Rosen: Yeah, yeah, yeah. But what have you done for me lately? Florida’s team fluctuates. It was the Lightning. It is the Panthers. They’ve got the Stanley Cup. They went to the Stanley Cup Final two years in a row. Sure, a few years ago, this wasn’t even a debate. Florida’s team, the Panthers? Please. No shot. Even the top executives with the Panthers would tell you that. But things change. With success come the riches. Just think about the past three seasons for the Panthers: Presidents’ Trophy winners in 2021-22, Stanley Cup Final in 2022-23, Stanley Cup champions in 2023-24. The Lightning lost in the 2022 Cup Final, lost in the first round in six games the next season and lost in the first round in five games to the Panthers last season. Florida’s team is Florida.
Benjamin: OK, sure, you have a point. Florida has done pretty darn well lately. But let’s see how history will judge the state of Florida and its hockey teams. Hall of Famers? The Lightning have got ’em. Though Steven Stamkos has moved on to the Nashville Predators, the Hall of Fame is going to come calling, and the forward will go in as a member of the Lightning. Add in coach Jon Cooper, forward Nikita Kucherov, defenseman Victor Hedman and goalie Andrei Vasilevskiy, and you’re talking at least five future Hall of Famers on a single team. That’s not just good, that’s historically good. It’s a group whose names are synonymous with winning, with the Stanley Cup, with the state of Florida. That’s powerful. That says the Lightning win this debate, no question.
Rosen: I have a question. Is Aleksander Barkov not paving his way to the Hall of Fame?

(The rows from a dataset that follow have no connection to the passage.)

(* ===== verification/Json.v ===== *)
(** * JSON texts

    [JSON.stringify] and [JSON.parse] on the documents of [Catalog.json]:
    sealed credentials and the documents whose digest identifies a request
    are JSON texts.  A text is a list of code units; both functions keep to
    the code units 0-255 the development works with, and [stringify] is only
    applied to documents without fractional numbers ([printable]). *)
From Stdlib Require Import ZArith Lia Ascii.
From stdpp Require Import base tactics list option strings.
From S2P Require Import Prelude Regex Numbers Effects Catalog.

Definition code (c : ascii) : Z := Z.of_nat (nat_of_ascii c).
Definition quote : ascii := Eval cbv in ascii_of_nat 34.
Definition backslash : ascii := Eval cbv in ascii_of_nat 92.

(** ** Printing *)
Definition hex_chr (d : Z) : ascii := ascii_of_nat (Z.to_nat (if d <? 10 then d + 48 else d + 87)).

(** The escape letter of a control character that has one. *)
Definition short_escape (c : ascii) : option ascii :=
  let n := code c in
  if n =? 34 then Some quote else if n =? 92 then Some backslash
  else if n =? 8 then Some "b"%char else if n =? 12 then Some "f"%char
  else if n =? 10 then Some "n"%char else if n =? 13 then Some "r"%char
  else if n =? 9 then Some "t"%char else None.

Definition print_char (c : ascii) : list ascii :=
  match short_escape c with
  | Some e => [backslash; e]
  | None => if code c <? 32
            then [backslash; "u"%char; "0"%char; "0"%char; hex_chr (code c / 16); hex_chr (code c mod 16)]
            else [c]
  end.
Definition print_string (s : string) : list ascii :=
  quote :: (chars s ≫= print_char) ++ [quote].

Is Sergei Bobrovsky, with a Stanley Cup ring, 400-plus wins and two Vezina Trophy wins as the NHL’s best goalie, not a lock for the Hall of Fame? Is Paul Maurice, who could finish his career with at least the second-most coaching wins of all time, along with his Stanley Cup ring, not also a lock for the Hall of Fame? In the way-too-early department, could Matthew Tkachuk and Sam Reinhart be future Hall of Famers? I lied. That’s four questions. But you get the point. You brought up the Hall of Fame and I countered. That’s why the Lightning do not win this debate without question. Could they win it? Yes, certainly, if we were having this debate in 2023. It’s almost 2025. It’s a different world. It’s the Panthers’ world, at least in Florida. The Lightning are just living in it. At least the sun is still shining on them too.